O domu […], w którym gość składający wizytę obdarowywany jest wolnością poruszania się, a nie zostaje ostrożnie wyłączony z siedmiu ósmych domu, zamknięty w konkretnej celi przy jednoczesnych zachętach, aby się w niej rozgościł – w tym miejscu odosobnienia. W dzisiejszych czasach gospodarz nie dopuszcza nas do swojego ogniska, lecz najmuje murarza, aby ten zbudował dla nas osobne palenisko gdzieś na uboczu, albowiem gościnność stała się sztuką trzymania gości na największy dystans.

Z niecierpliwością chcemy poznać wszystko i nauczyć się wszelkich sekretów, a zarazem wymagamy, aby wszystko było tajemnicze i nieznane, aby ląd i morze pozostały nieskończenie dzikie, nie zbadane i nie zgłębione, albowiem są bezkresne. Nigdy nie nasycimy się Naturą. Musimy odświeżać się widokiem niewyczerpanej żywotności, ogromnych, przepastnych przestrzeni, wybrzeża morskiego usianego wrakami, puszczy pełnej żywych i próchniejących drzew, chmury burzowej i deszczu, który lejąc przez trzy tygodnie, pluszcze w wezbranych potokach. Pragniemy zobaczyć, jak przekraczamy swoje własne granice i jak tam, gdzie nigdy nie docieramy, wypasa się swobodnie jakieś życie.

Ten, kto podróżuje przez prerię, jest naturalnie myśliwym, kto płynie górnym biegiem Missouri i Columbii – traperem, kto zaś łowi przy Wodospadzie Świętej Marii – rybakiem. Ten, kto jest tylko podróżnikiem, uczy się wszystkiego z drugiej ręki, i to połowicznie, a zatem kiepski z niego autorytet.

Pędzilibyśmy szczęśliwszy żywot, gdybyśmy zawsze żyli teraźniejszością i cieszyli się wszystkim, co nam się przydarza – tak jak trawa, która przyznaje, że wpływ na nią mają nawet najmniejsze kropelki rosy – gdybyśmy nie marnowali czasu na pokutę za nie wykorzystane w przeszłości okazje, co nazywamy naszym obowiązkiem. Marudzimy jeszcze pośród zimy, podczas gdy oto już wiosna.

Nie wiemy, gdzie pędzimy egzystencję. Nadto prawie połowę naszego czasu twardo przesypiamy. Mimo wszystko jednak uważamy siebie za ludzi mądrych i na zewnątrz trzymamy się ustalonego porządku. Zaiste głębocy z nas myśliciele i ambitne duchy!

Życie czy śmierć, łakniemy tylko rzeczywistości. Doprawdy, skoro istotnie umieramy, niech z naszych gardeł wyrwie się charkot, a członki niech ostygną; skoro zaś żyjemy, róbmy, co do nas należy.

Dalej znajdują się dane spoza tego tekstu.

(** With a buffer of eight bytes the text [p=-   3 ok] is cut off. *)
Lemma example_apart x u : 100 ≤ x → x + Z.of_nat (length u) < 200 → cstr printf_mem x u → apart printf_mem 200 8 x u.
Proof. intros Hx Hl Hc. split; [done|]. intros i Hi [_ Hr]. lia. Qed.
Lemma vsnprintf_correct_witness :
  ∃ s', vsnprintf 200 8 100 (mkPs printf_mem [2 ^ 64 - 3; 120] 0 0 0) = Done 10 s' ∧ same_outside printf_mem 200 8 (pmem s') ∧
    bytes_at (pmem s') 200 [112; 61; 45; 32; 32; 32; 51; 0].
Proof.
  destruct (vsnprintf_correct strs_example 200 8 100 fmt_example [112; 61; 45; 32; 32; 32; 51; 32; 111; 107] (mkPs printf_mem [2 ^ 64 - 3; 120] 0 0 0))
    as (s' & E & Ho & Hb); [lia| | | |vm_compute; reflexivity|cbn; lia|].
  - intros _ i Hi. apply (bytes_mapped printf_mem 200 (replicate 8 7)); [by apply bytes_atb_ok; vm_compute|exact Hi].
  - intros x u Hx. apply example_apart; [| |by apply strs_cstr]; unfold strs_example in Hx; destruct (Z.eqb_spec x 120) as [->|]; try done.
    injection Hx as <-. cbn. lia.
  - apply example_apart; [lia|cbn; lia|exact fmt_cstr].
  - exists s'. split; [exact E|]. split; [exact Ho|]. by apply Hb; [|lia].
Defined.

(** The flag [-] and the conversion [%o] are not known: [%-10s] prints its own characters and
    takes no argument, so that the next [%s] gets the argument that was meant for it. *)
Lemma printf_left_justify : vformat strs_example 7 [37; 45; 49; 48; 115; 37; 115] [120; 0] = Some [37; 45; 49; 48; 115; 111; 107].
Proof. reflexivity. Qed.
Lemma printf_octal : vformat strs_example 3 [48; 37; 111] [420] = Some [48; 37; 111].
Proof. reflexivity. Qed.
(** The sign of a negative number is printed before the padding. *)
Lemma printf_sign_padding : vformat strs_example 3 [37; 53; 100] [2 ^ 64 - 3] = Some [45; 32; 32; 32; 51].
Proof. vm_compute. reflexivity. Qed.
(** ** Printing and parsing *)

Lemma copy_loop_word w dst max delim rest :
  Forall (λ c, ends_field delim c = false) w → Z.of_nat (length dst + length w) < max →
  (rest = [] ∨ ∃ c r, rest = c :: r ∧ ends_field delim c = true) →
  copy_loop (w ++ rest) dst max delim = (dst ++ w, rest).
Proof.
  revert dst. induction w as [|c w IH]; intros dst Hw Hl Hr.
  - rewrite app_nil_r. simpl. destruct Hr as [->|(c & r & -> & Hc)]; simpl; [done|]. by rewrite Hc.
  - inversion Hw; subst. simpl in *. destruct (ends_field delim c); [done|].
    destruct (Z.ltb_spec (Z.of_nat (length dst)) (max - 1)); [|lia].
    rewrite IH; [by rewrite <-app_assoc|done|rewrite length_app; simpl; lia|done].
Qed.
Lemma copy_field_print max w rest : field_ok max w → copy_field (w ++ COLON :: rest) max COLON = (w, rest).
Proof.
  intros [Hw Hl]. unfold copy_field. rewrite (copy_loop_word w []); [done|done|done|right; eauto].
Qed.
(** The last field ends at the newline. *)
Lemma copy_field_last max w rest : field_ok max w → copy_field (w ++ NL :: rest) max COLON = (w, NL :: rest).
Proof.
  intros [Hw Hl]. unfold copy_field. rewrite (copy_loop_word w []); [done|done|done|right; eauto].
Qed.

Lemma ends_field_digit c : 48 ≤ c ≤ 57 → ends_field COLON c = false.
Proof. unfold ends_field, COLON, NL. lia. Qed.
Lemma uint_loop_digits l out rest :
  Forall (λ c, 48 ≤ c ≤ 57) l → 0 ≤ out →
  foldl (λ n c, n * 10 + (c - 48)) out l < 2 ^ 32 →
  uint_loop (l ++ COLON :: rest) out COLON = (foldl (λ n c, n * 10 + (c - 48)) out l, COLON :: rest).
Proof.
  revert out. induction l as [|c l IH]; intros out Hl Ho Hb; [done|].
  inversion Hl as [|? ? Hc Hl']; subst. simpl in *. rewrite ends_field_digit by done.
  assert (∀ n l, 0 ≤ n → Forall (λ c, 48 ≤ c ≤ 57) l → n ≤ foldl (λ n c, n * 10 + (c - 48)) n l) as Hmono.
  { clear. intros n l. revert n. induction l as [|c l IH]; intros n Hn Hl; simpl; [lia|].
    inversion Hl; subst. etrans; [|apply IH; [lia|done]]. lia. }
  specialize (Hmono (out * 10 + (c - 48)) l ltac:(lia) Hl').
  destruct (Z.leb_spec 48 c), (Z.leb_spec c 57); simpl; try lia. rewrite u32_small by lia.
  apply IH; [done|lia|done].
Qed.
Lemma dec_digits_spec fuel n :
  0 ≤ n < 10 ^ Z.of_nat fuel →
  (fuel ≠ 0)%nat → Forall (λ c, 48 ≤ c ≤ 57) (dec_digits fuel n) ∧
  foldl (λ n c, n * 10 + (c - 48)) 0 (dec_digits fuel n) = n.
Proof.
  revert n. induction fuel as [|fuel IH]; intros n Hn Hf; [done|]. cbn [dec_digits].
  destruct (Z.ltb_spec n 10).
  - split; [apply Forall_singleton; lia|simpl; lia].
  - destruct fuel as [|fuel]; [simpl in Hn; lia|].
    assert (0 ≤ n / 10 < 10 ^ Z.of_nat (S fuel)) as Hd.
    { split; [apply Z.div_pos; lia|]. apply Z.div_lt_upper_bound; [lia|].
      rewrite <-Z.pow_succ_r by lia. replace (Z.succ (Z.of_nat (S fuel))) with (Z.of_nat (S (S fuel))) by lia. lia. }
    destruct (IH (n / 10) Hd) as [Hda Hdf]; [done|]. split.
    + apply Forall_app. split; [done|]. apply Forall_singleton. lia.
    + rewrite foldl_app. cbn [foldl]. rewrite Hdf. lia.
Qed.
Lemma parse_uint_print n rest : 0 ≤ n < 2 ^ 32 → parse_uint (dec n ++ COLON :: rest) COLON = (n, rest).
Proof.
  intros Hn. destruct (dec_digits_spec 10 n) as [Hd Hv]; [simpl; lia|done|]. fold (dec n) in *.
  unfold parse_uint. rewrite uint_loop_digits by (done || lia). by rewrite Hv.
Qed.

Lemma parse_line_print g e rest :
  entry_ok e → field_ok 64 g →
  parse_line (print_entry g e ++ rest) = (e, NL :: rest).
Proof.
  intros [Hn Hp Hu Hg Hh Hs] Hge. unfold print_entry, parse_line.
  repeat (rewrite <-?app_assoc, <-?app_comm_cons). rewrite (copy_field_print _ _ _ Hn).
  rewrite (copy_field_print _ _ _ Hp), (parse_uint_print _ _ Hu), (parse_uint_print _ _ Hg).
  rewrite (copy_field_print _ _ _ Hge), (copy_field_print _ _ _ Hh), (copy_field_last _ _ _ Hs).
  by destruct e.
Qed.
(* ===== verification/Ramfs.v ===== *)
(** * Files in memory

    [kernel/fs/ramfs.c] with the nodes of [kernel/fs/vfs.h].  Nodes are
    keyed by their address; a [RamfsNode] starts with its [VfsNode], so both have the
    same key.  The bytes and the directory entries that a node points to are part of
    it; the memory they take comes from the kernel heap. *)
From S2P Require Import Prelude KHeap.

Definition VFS_FILE : Z := 0.
Definition VFS_DIRECTORY : Z := 1.
Definition VFS_PIPE : Z := 2.
Definition VFS_SOCKET : Z := 3.
Definition VFS_NAME_MAX : Z := 256.
Definition ENOENT : Z := 2.
Definition ENOMEM : Z := 12.
Definition EACCES : Z := 13.
Definition EEXIST : Z := 17.
Definition ENOTDIR : Z := 20.
Definition EISDIR : Z := 21.
Definition EINVAL : Z := 22.
Definition ENOTEMPTY : Z := 39.

Definition RAMFS_NAME_MAX : Z := 255.
Definition RAMFS_INIT_CAP : Z := 512.
Definition RAMFS_MAX_CHILDREN : Z := 128.
Definition SIZEOF_RAMFS_NODE : Z := 88.
Definition SIZEOF_RAMFS_DIR_ENTRY : Z := 264.

(** Which table of operations a node points to. *)
Inductive Ops : Type := NoOps | RamfsOps | DevNullOps | DevZeroOps | DevTtyOps | DevDirOps.
#[export] Instance Ops_eq_dec : EqDecision Ops.
Proof. solve_decision. Defined.

Record VfsNode : Type := mkNode {
  inode_num : Z; ntype : Z; nsize : Z; nmode : Z; nuid : Z; ngid : Z; nops : Ops
}.
(** [data] and [children] are the pointers; [contents] has the [capacity] bytes at [data],
    [entries] the first [num_children] entries at [children]. *)
Record RamfsNode : Type := mkRam {
  data : Z; contents : list Z; children : Z; entries : list (list Z * Z)
}.
Definition capacity (r : RamfsNode) : Z := Z.of_nat (length (contents r)).
Definition num_children (r : RamfsNode) : Z := Z.of_nat (length (entries r)).

Record Fs (H : Type) : Type := mkFs {
  fheap : H;
  vnodes : gmap Z VfsNode;
  rams : gmap Z RamfsNode;
  next_inode : Z;
  vfs_root : Z;
  mount_table : list (list Z * Z);
}.
Arguments mkFs {H}.
Arguments fheap {H}.
Arguments vnodes {H}.
Arguments rams {H}.
Arguments next_inode {H}.
Arguments vfs_root {H}.
Arguments mount_table {H}.

Definition set_nsize (v : Z) (n : VfsNode) : VfsNode :=
  mkNode (inode_num n) (ntype n) v (nmode n) (nuid n) (ngid n) (nops n).
Definition set_nmode (v : Z) (n : VfsNode) : VfsNode :=
  mkNode (inode_num n) (ntype n) (nsize n) v (nuid n) (ngid n) (nops n).
Definition set_nowner (u g : Z) (n : VfsNode) : VfsNode :=
  mkNode (inode_num n) (ntype n) (nsize n) (nmode n) u g (nops n).
Definition set_data (p : Z) (l : list Z) (r : RamfsNode) : RamfsNode := mkRam p l (children r) (entries r).
Definition set_entries (l : list (list Z * Z)) (r : RamfsNode) : RamfsNode :=
  mkRam (data r) (contents r) (children r) l.

(** The doubling of [new_cap], a [uint32_t]; [None] when it never reaches [end]. *)
Fixpoint grow_cap (fuel : nat) (new_cap end_ : Z) : option Z :=
  if new_cap <? end_ then
    match fuel with
    | O => None
    | S fuel' => grow_cap fuel' (u32 (new_cap * 2)) end_
    end
  else Some new_cap.

(** [memcpy(l + off, buf, size)] within the [length l] bytes, as one update. *)
Definition overwrite (l : list Z) (off : Z) (buf : list Z) : list Z :=
  take (Z.to_nat off) l ++ buf ++ drop (Z.to_nat off + length buf) l.

Section ramfs.
Context {H : Type} `{KHeap H}.
Implicit Types (s : Fs H).

Definition with_fheap (h : H) s : Fs H := mkFs h (vnodes s) (rams s) (next_inode s) (vfs_root s) (mount_table s).
Definition with_vnodes (m : gmap Z VfsNode) s : Fs H :=
  mkFs (fheap s) m (rams s) (next_inode s) (vfs_root s) (mount_table s).
Definition with_rams (m : gmap Z RamfsNode) s : Fs H :=
  mkFs (fheap s) (vnodes s) m (next_inode s) (vfs_root s) (mount_table s).
Definition with_inode (n : Z) s : Fs H := mkFs (fheap s) (vnodes s) (rams s) n (vfs_root s) (mount_table s).
Definition with_root (a : Z) s : Fs H := mkFs (fheap s) (vnodes s) (rams s) (next_inode s) a (mount_table s).
Definition with_mounts (l : list (list Z * Z)) s : Fs H :=
  mkFs (fheap s) (vnodes s) (rams s) (next_inode s) (vfs_root s) l.

Definition fs_alloc (size flags : Z) : K (Fs H) Z := zoom fheap with_fheap (kh_alloc size flags).
Definition fs_free (a : Z) : K (Fs H) unit := zoom fheap with_fheap (kh_free a).
Definition fs_realloc (a size : Z) : K (Fs H) Z := zoom fheap with_fheap (kh_realloc a size).
Definition vnode (a : Z) : K (Fs H) VfsNode := kopt (λ s, vnodes s !! a).
Definition ram (a : Z) : K (Fs H) RamfsNode := kopt (λ s, rams s !! a).
Definition upd_vnode (a : Z) (f : VfsNode → VfsNode) : K (Fs H) unit :=
  kupd (λ s, n ← vnodes s !! a; Some (with_vnodes (<[a := f n]> (vnodes s)) s)).
Definition upd_ram (a : Z) (f : RamfsNode → RamfsNode) : K (Fs H) unit :=
  kupd (λ s, r ← rams s !! a; Some (with_rams (<[a := f r]> (rams s)) s)).

(** The address of the node, or 0.  The fields are written when it is certain that
    the node is kept. *)
Definition ramfs_alloc_node (type : Z) : K (Fs H) Z :=
  rn ← fs_alloc SIZEOF_RAMFS_NODE 1;
  if rn =? 0 then mret 0 else
  ino ← kget next_inode;
  kmod (with_inode (u64 (ino + 1)));;
  let install (ch : Z) : K (Fs H) Z :=
    kmod (λ s, with_vnodes (<[rn := mkNode ino type 0 0 0 0 RamfsOps]> (vnodes s))
      (with_rams (<[rn := mkRam 0 [] ch []]> (rams s)) s));;
    mret rn in
  if type =? VFS_DIRECTORY then
    ch ← fs_alloc (SIZEOF_RAMFS_DIR_ENTRY * RAMFS_MAX_CHILDREN) 1;
    if ch =? 0 then fs_free rn;; mret 0 else install ch
  else install 0.

(** The result is the count and the bytes copied to the caller's buffer. *)
Definition ramfs_read (node offset size : Z) : K (Fs H) (Z * list Z) :=
  n ← vnode node;
  if negb (ntype n =? VFS_FILE) then mret (- EISDIR, []) else
  if nsize n <=? offset then mret (0, []) else
  let avail := u32 (nsize n - offset) in
  let to_read := if size <? avail then size else avail in
  r ← ram node;
  if capacity r <? offset + to_read then kstuck else
  mret (i32 to_read, take (Z.to_nat to_read) (drop (Z.to_nat offset) (contents r))).

Definition ramfs_write (node : Z) (buf : list Z) (offset : Z) : K (Fs H) Z :=
  n ← vnode node;
  if negb (ntype n =? VFS_FILE) then mret (- EISDIR) else
  let size := Z.of_nat (length buf) in
  let end_ := u32 (offset + size) in
  let finish : K (Fs H) Z :=
    r ← ram node;
    (if capacity r <? offset + size then kstuck else upd_ram node (λ r, set_data (data r) (overwrite (contents r) offset buf) r));;
    (if nsize n <? end_ then upd_vnode node (set_nsize end_) else mret tt);;
    mret (i32 size) in
  r ← ram node;
  if capacity r <? end_ then
    new_cap ← kopt (λ _, grow_cap 32 (if negb (capacity r =? 0) then capacity r else RAMFS_INIT_CAP) end_);
    new_data ← fs_realloc (data r) new_cap;
    if new_data =? 0 then mret (- ENOMEM) else
    upd_ram node (λ r, set_data new_data
      (contents r ++ (if capacity r <? new_cap then replicate (Z.to_nat (new_cap - capacity r)) 0 else [])) r);;
    finish
  else finish.

(** The index, or [None] for UINT32_MAX. *)
Fixpoint find_child (l : list (list Z * Z)) (name : list Z) : option nat :=
  match l with
  | [] => None
  | (n, _) :: l' => if decide (n = name) then Some 0%nat else S <$> find_child l' name
  end.
Definition ramfs_find_child (r : RamfsNode) (name : list Z) : option nat := find_child (entries r) name.

Definition ramfs_lookup (dir : Z) (name : list Z) : K (Fs H) Z :=
  n ← vnode dir;
  if negb (ntype n =? VFS_DIRECTORY) then mret 0 else
  r ← ram dir;
  match ramfs_find_child r name with
  | None => mret 0
  | Some i => kopt (λ _, snd <$> entries r !! i)
  end.

Definition ramfs_create (dir : Z) (name : list Z) (type : Z) : K (Fs H) Z :=
  n ← vnode dir;
  if negb (ntype n =? VFS_DIRECTORY) then mret 0 else
  r ← ram dir;
  if RAMFS_MAX_CHILDREN <=? num_children r then mret 0 else
  old ← ramfs_lookup dir name;
  if negb (old =? 0) then mret 0 else
  child ← ramfs_alloc_node type;
  if child =? 0 then mret 0 else
  upd_ram dir (λ r, set_entries (entries r ++ [(take (Z.to_nat RAMFS_NAME_MAX) name, child)]) r);;
  mret child.

Definition ramfs_free_node (rn : Z) : K (Fs H) unit :=
  r ← ram rn;
  (if negb (data r =? 0) then fs_free (data r) else mret tt);;
  (if negb (children r =? 0) then fs_free (children r) else mret tt);;
  fs_free rn;;
  kmod (λ s, with_vnodes (delete rn (vnodes s)) (with_rams (delete rn (rams s)) s)).

Definition ramfs_unlink (dir : Z) (name : list Z) : K (Fs H) Z :=
  n ← vnode dir;
  if negb (ntype n =? VFS_DIRECTORY) then mret (- ENOTDIR) else
  r ← ram dir;
  match ramfs_find_child r name with
  | None => mret (- ENOENT)
  | Some idx =>
      child ← kopt (λ _, snd <$> entries r !! idx);
      cn ← vnode child;
      cr ← ram child;
      if (ntype cn =? VFS_DIRECTORY) && (0 <? num_children cr) then mret (- ENOTEMPTY) else
      ramfs_free_node child;;
      upd_ram dir (λ r, set_entries (delete idx (entries r)) r);;
      mret 0
  end.

Record VfsDirEntry : Type := mkDirent { de_name : list Z; de_inode : Z; de_type : Z }.
Fixpoint dirents (l : list (list Z * Z)) : K (Fs H) (list VfsDirEntry) :=
  match l with
  | [] => mret []
  | (nm, a) :: l' =>
      n ← vnode a;
      rest ← dirents l';
      mret (mkDirent nm (inode_num n) (ntype n) :: rest)
  end.
Definition ramfs_readdir (dir max : Z) : K (Fs H) (Z * list VfsDirEntry) :=
  n ← vnode dir;
  if negb (ntype n =? VFS_DIRECTORY) then mret (- ENOTDIR, []) else
  r ← ram dir;
  let count := if num_children r <? max then num_children r else max in
  es ← dirents (take (Z.to_nat count) (entries r));
  mret (i32 count, es).

Definition ramfs_truncate (node size : Z) : K (Fs H) unit :=
  n ← vnode node;
  if negb (ntype n =? VFS_FILE) then mret tt else
  r ← ram node;
  if size =? 0 then
    (if negb (data r =? 0) then fs_free (data r) else mret tt);;
    upd_ram node (set_data 0 []);;
    upd_vnode node (set_nsize 0)
  else if size <? nsize n then upd_vnode node (set_nsize size) else mret tt.

Definition ramfs_init : K (Fs H) Z :=
  kmod (with_inode 1);;
  root ← ramfs_alloc_node VFS_DIRECTORY;
  if root =? 0 then mret 0 else
  upd_vnode root (set_nmode 493);;
  mret root.
End ramfs.
Lemma free_node_lemma s c r :
  fs_ok s → rams s !! c = Some r →
  ∃ h, ramfs_free_node c s = Done tt (mkFs h (delete c (vnodes s)) (delete c (rams s)) (next_inode s) (vfs_root s) (mount_table s)) ∧
    kh_ok h ∧ ∀ x, x ∈ kh_live h ↔ x ∈ kh_live (fheap s) ∧ x ∉ owns c r.
Proof.
  intros Hok Hr. unfold ramfs_free_node. rewrite (ram_bind _ _ r) by done.
  assert (∀ x, x ∈ owns c r → x ∈ kh_live (fheap s)) as Hl.
  { intros x Hx. apply (fs_live s Hok). rewrite (owned_split _ _ _ Hr). apply elem_of_app. by left. }
  assert (NoDup (owns c r)) as Hnd.
  { pose proof (fs_nodup s Hok) as Hnd. rewrite (owned_split _ _ _ Hr) in Hnd. by apply NoDup_app in Hnd as (? & _). }
  assert (data r ≠ 0 → c ≠ data r) as H1.
  { unfold owns in Hnd. destruct (Z.eqb_spec (data r) 0); [done|]. apply NoDup_cons in Hnd as [? _]. set_solver. }
  assert (children r ≠ 0 → c ≠ children r) as H2.
  { unfold owns in Hnd. destruct (Z.eqb_spec (children r) 0); [done|]. apply NoDup_cons in Hnd as [? _]. set_solver. }
  assert (data r ≠ 0 → children r ≠ 0 → children r ≠ data r) as H3.
  { unfold owns in Hnd. destruct (Z.eqb_spec (data r) 0), (Z.eqb_spec (children r) 0); try done.
    apply NoDup_cons in Hnd as [_ Hnd]. simpl in Hnd. apply NoDup_cons in Hnd as [? _]. set_solver. }
  setoid_rewrite elem_of_owns in Hl.
  destruct (free_opt s (data r)) as (h1 & E1 & Hh1 & Hl1); [apply Hok|naive_solver|]. kbind E1.
  destruct (free_opt (with_fheap h1 s) (children r)) as (h2 & E2 & Hh2 & Hl2); [done|simpl; rewrite Hl1; naive_solver|]. kbind E2.
  destruct (fs_free_law (with_fheap h2 (with_fheap h1 s)) c) as (h3 & E3 & Hh3 & Hl3 & _); [done|simpl; rewrite Hl2; simpl; rewrite Hl1; naive_solver|].
  kbind E3. exists h3. split_and!; [done|done|]. intros x. rewrite Hl3, elem_of_difference, elem_of_singleton. simpl.
  rewrite Hl2. simpl. rewrite Hl1, elem_of_owns. naive_solver.
Qed.

(** The state after the node [c] was freed and its entry removed. *)
Definition unlinked (h : H) (d : Z) (rd : RamfsNode) (c : Z) s : Fs H :=
  mkFs h (delete c (vnodes s)) (<[d := rd]> (delete c (rams s))) (next_inode s) (vfs_root s) (mount_table s).

Lemma fs_ok_unlinked s h d n r c rc idx nm :
  fs_ok s → vnodes s !! d = Some n → rams s !! d = Some r → nops n = RamfsOps → dir_ok n r →
  rams s !! c = Some rc → entries rc = [] → entries r !! idx = Some (nm, c) → c ≠ d →
  kh_ok h → (∀ x, x ∈ kh_live h ↔ x ∈ kh_live (fheap s) ∧ x ∉ owns c rc) →
  fs_ok (unlinked h d (set_entries (delete idx (entries r)) r) c s).
Proof.
  intros Hok Hv Hr Hops Hd Hc Hec Hidx Hcd Hh Hl. pose proof (delete_Permutation _ _ _ Hidx) as Hperm.
  assert (delete c (rams s) !! d = Some r) as Hr' by (by rewrite lookup_delete_ne).
  destruct Hok as [Hh0 Hnd Hl0 Hn Ht Hk].
  rewrite (owned_split _ _ _ Hc) in Hnd. apply NoDup_app in Hnd as (_ & Hdis & Hnd).
  rewrite (targets_split _ _ _ Hc), Hec in Ht. simpl in Ht. rewrite (targets_split _ _ _ Hr') in Ht.
  rewrite Hperm in Ht. simpl in Ht. apply NoDup_cons in Ht as [Hct Ht]. split; simpl.
  - done.
  - rewrite owned_insert, owns_entries, <-(owned_split _ _ _ Hr'). done.
  - intros x. rewrite owned_insert, owns_entries, <-(owned_split _ _ _ Hr'). intros Hx. apply Hl. split.
    + apply Hl0. rewrite (owned_split _ _ _ Hc). apply elem_of_app. by right.
    + intros Hx'. by apply (Hdis x).
  - intros b rb Hb. rewrite lookup_insert in Hb. case_decide; simplify_eq.
    + exists n. rewrite lookup_delete_ne by done. split_and!; [done|done|]. right. apply dir_ok_entries; [done| |].
      * pose proof (do_count _ _ Hd). unfold num_children in *. rewrite Hperm in H1. simpl in H1. lia.
      * pose proof (do_names _ _ Hd) as Hnn. rewrite Hperm in Hnn. simpl in Hnn. by apply NoDup_cons in Hnn as [_ ?].
    + apply lookup_delete_Some in Hb as [Hne Hb]. rewrite lookup_delete_ne by done. by apply Hn.
  - by rewrite targets_insert.
  - intros x. rewrite targets_insert. simpl. intros Hx. assert (x ≠ c) as Hxc by (intros ->; done).
    rewrite lookup_insert. case_decide; [by eexists|]. rewrite lookup_delete_ne by done. apply Hk.
    rewrite (targets_split _ _ _ Hc), Hec. simpl. rewrite (targets_split _ _ _ Hr'), Hperm. simpl. by right.
Qed.
(* ===== verification/Fat32Theorems.v ===== *)
(** * What the FAT32 file system guarantees

    Files written and read through their nodes, the table across a mount, the release of chains and 8.3 names. *)
From S2P Require Import Prelude PageAlloc Kmalloc KmallocCorrect KHeap Fat32 Fat32Correct Fat32Chains Fat32Files Fat32Sync Fat32Dir Fat32Entries.

Section theorems.
Context {H D : Type} `{KHeap H} `{BlockDev D}.
Implicit Types (s : Fat H D) (x : Fat32Volume) (v : Z).

(** ** Chains that a change does not touch *)

Definition preserved s x s' x' (C : list Z) : Prop :=
  ∀ c l, chain x c l → (∀ a, a ∈ l → a ∉ C) → chain x' c l ∧ contents (dev s') x' l = contents (dev s) x l.
Lemma frame_preserved v C s x s' x' : frame v C C s x s' x' → preserved s x s' x' C.
Proof.
  intros Hf c l Hc Hl. split; [by eapply frame_chain|]. apply (frame_contents _ _ _ _ _ _ _ _ Hf).
  intros a Ha. split; [exact (chain_in_data _ _ _ _ Hc Ha)|by apply Hl].
Qed.
(** Clusters that were free are in no chain. *)
Lemma wrote_preserved lim v s x L off b s' x' L' : wrote (lim := lim) v s x L off b s' x' L' → preserved s x s' x' L.
Proof.
  intros W c l Hc Hl. apply (frame_preserved v L' _ _ _ _ (wr_frame _ _ _ _ _ _ _ _ _ W) c l Hc). intros a Ha Ha'.
  destruct (wr_new _ _ _ _ _ _ _ _ _ W) as (new & -> & HF & _). apply elem_of_app in Ha' as [Ha'|Ha']; [by apply (Hl a Ha)|].
  apply (chain_not_free _ _ _ _ Hc Ha). apply elem_of_free. rewrite HF. apply elem_of_app. by left.
Qed.

Lemma same_live_trans s1 s2 s3 : same_live s1 s2 → same_live s2 s3 → same_live s1 s3.
Proof. intros [_ H1'] [H2' H3']. split; [done|]. by rewrite H3'. Qed.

Doświadczenie nauczyło mnie przynajmniej tego, że jeśli ktoś zmierza pewnie w wymarzonym przez siebie kierunku i stara się żyć zgodnie z tym, co sobie wyobraził, spotka go niepowszedni sukces. Niektóre sprawy zostawi za sobą, przekroczy niewidzialną granicę, a otoczą go i w nim samym powstaną nowe uniwersalne i bardziej liberalne prawa. Albo szersze kręgi zakreślą stare, które interpretować się będzie na jego korzyść i nada się im bardziej liberalny sens. Otrzyma tedy świadectwo istoty wyższej miary. Proporcjonalnie do coraz prostszego sposobu życia, prawa wszechświata okażą się mniej skomplikowane, a samotność nie będzie samotnością, bieda – biedą ani słabość – słabością. Jeżeli ktoś budował zamki na lodzie, praca jego nie musi iść na marne, albowiem mogą stanąć właśnie na lodowej tafli. Wszelako trzeba położyć pod nie fundamenty.

Powierzchnia ziemi jest miękka i wrażliwa na dotyk ludzkich stóp. Podobnie jak ścieżki, którymi wędruje umysł. Jakże zatem zniszczone i zakurzone muszą być światowe trakty, jakże głębokie koleiny tradycji i przystosowania! Nie pragnę przesiedzieć podróży w kabinie, wolę zająć miejsce przy maszcie, na pokładzie świata, stamtąd bowiem najlepiej widać księżyc pośród gór. Nie chcę teraz schodzić pod pokład.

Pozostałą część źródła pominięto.